Supermarket giant Coles is facing backlash from shoppers after introducing a trolley ban trial for self-service checkouts.
Twenty stores around the country will take part in the trial which stops customers from wheeling their groceries through the self-serve checkout, however it remains unclear which of the 800 stores will be impacted.
Customers suggested the new trial was being rolled out to combat theft at self-serve checkouts, but a Coles spokesperson dismissed those claims, saying the “basket only” trial is simply intended to ease congestion.
“To improve service to customers and ease congestion, in a small number of stores we are accepting baskets only through the assisted checkouts,” a Coles spokesperson told Yahoo7 News.
She said staff members would be available to serve customers with trolleys in the main lane registers, and would open an additional lane if required.
However, dissatisfied customers have taken their frustrations to social media saying they simply cannot carry all of their groceries through the checkout by hand or in baskets.
First bags now trolleys people should boycott your supermarkets as joke well instead of a weeks worth of shopping buy 1 or 2 items
You can not be serious about this “no trolleys in self service checkouts”The statement released says its to ease…
No plastic bags, fair enough. Now no trolleys in the self service, can’t see it lasting.12 items or less lanes, never enforced so how do you expect to enforce a trolley ban???
Others suggested the trolley ban wouldn’t be as much of an issue if the supermarket hired more staff at checkouts.
“What a stupid idea! Firstly you cut back operators on other checkouts to cut wages and save money. Secondly you spend millions promoting and installing these checkouts and now you want to stop trolleys being used in that area?” one shopper wrote in a social media post.
“I really hope that this is a massive joke.”
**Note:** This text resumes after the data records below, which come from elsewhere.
(** What the merge uses of the Python library and of the machine it runs
    on: [pathlib.Path], [bytes.decode(errors='replace')], the order in
    which a [set] of names is iterated, and the two merge tools. *)
Class Host := {
  Path : Type;
  path_root : Path;                      (* Path('/') *)
  path_div : Path → string → Path;       (* path / name *)
  path_str : Path → string;              (* str(path) *)
  decode_replace : bytes → string;
  set_iter : gset bytes → list bytes;
  set_iter_perm : ∀ s, set_iter s ≡ₚ elements s;
  (* git merge-file -q -p -L l0 -L l1 -L l2 current base other:
     the return code and the standard output *)
  git_merge_file : string → string → string → bytes → bytes → bytes → Z * bytes;
  (* kdiff3 --merge --auto -o merged --L1 l1 --L2 l2 --L3 l3 base current other:
     the content of the file [merged], if the tool wrote one *)
  kdiff3 : string → string → string → bytes → bytes → bytes → option bytes;
}.

Context `{!Odb} `{!Host}.

(** ** The world and the monad of effects *)

Inductive Event :=
| EvPrint (line : string)
| EvInput (prompt : string) (reply : option string)
| EvGitMergeFile (current_lbl base_lbl other_lbl : string) (current base other : bytes)
| EvKdiff3 (base_lbl current_lbl other_lbl : string) (base current other : bytes)
| EvTreeCreate (t : Tree)
| EvCommitCreate (c : Commit).

Record World := mkWorld { stdin : list string; trace : list Event }.

Definition M (A : Type) : Type := World → Result A * World.

Definition ret {A} (a : A) : M A := fun w => (Ok a, w).
Definition raise {A} (e : Exn) : M A := fun w => (Raise e, w).
Definition bind {A B} (c : M A) (k : A → M B) : M B :=
  fun w => match c w with
           | (Ok a, w') => k a w'
           | (Raise e, w') => (Raise e, w')
           end.

#[global] Instance M_ret : MRet M := @ret.
#[global] Instance M_bind : MBind M := fun A B k c => bind c k.

Definition lift {A} (r : Result A) : M A := fun w => (r, w).

Definition emit (e : Event) : M unit :=
  fun w => (Ok tt, mkWorld (stdin w) (trace w ++ [e])).

(** [print(line)] *)
Definition print (line : string) : M unit := emit (EvPrint line).

(** [input(prompt)]: the next line of standard input, [EOFError] if there
    is none. *)
Definition input (prompt : string) : M string :=
  fun w => match stdin w with
           | [] => (Raise EOFError, mkWorld [] (trace w ++ [EvInput prompt None]))
           | l :: ls => (Ok l, mkWorld ls (trace w ++ [EvInput prompt (Some l)]))
           end.

(** [Tree.create(entries)] *)
Definition Tree_create (es : gmap bytes Entry) : M Tree :=
  emit (EvTreeCreate (mkTree es)) ;; ret (mkTree es).

(** ** [conflict_prompt] *)

Definition conflict_prompt {T} (path : Path) (descr : string) (labels : Labels)
    (current : T) (current_descr : string)
    (other : T) (other_descr : string) : M T :=
  print (descr +:+ " conflict for '" +:+ path_str path +:+ "'") ;;
  print ("  (1) " +:+ label0 labels +:+ ": " +:+ current_descr) ;;
  print ("  (2) " +:+ label1 labels +:+ ": " +:+ other_descr) ;;
  ch ← input "Resolution or (A)bort? ";
  if String.eqb ch "1" then ret current
  else if String.eqb ch "2" then ret other
  else raise (MergeConflict "aborted").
Coles and Woolies out of favour with Aussie shoppers
As Coles and Woolworths face fresh challenges with the ongoing needles in strawberries crisis, a new study has found shoppers are fed up with the supermarkets.
Nearly 30 per cent of the 500 Australian shoppers surveyed considered switching to a competitor as a result of the plastic bag change, the Monash University data shows.
Most of the Woolworths and Coles shoppers surveyed across the country said they would switch to the other, as a result of changes to their bag policies in Victoria, the Monash Australian Consumer Retail and Service research unit’s quarterly survey found.
“The removal of single-use plastic bags and subsequent confusion with inconsistent policy changes from both major supermarkets has created more problems than it has solved,” Mr De Leon said.
“Major supermarkets, such as Coles and Woolworths, rate reasonably lower on these key attributes since May, particularly when we see consumer backlash related to the single-use plastic bag ban and also the extension of complimentary multi-use plastic bags.”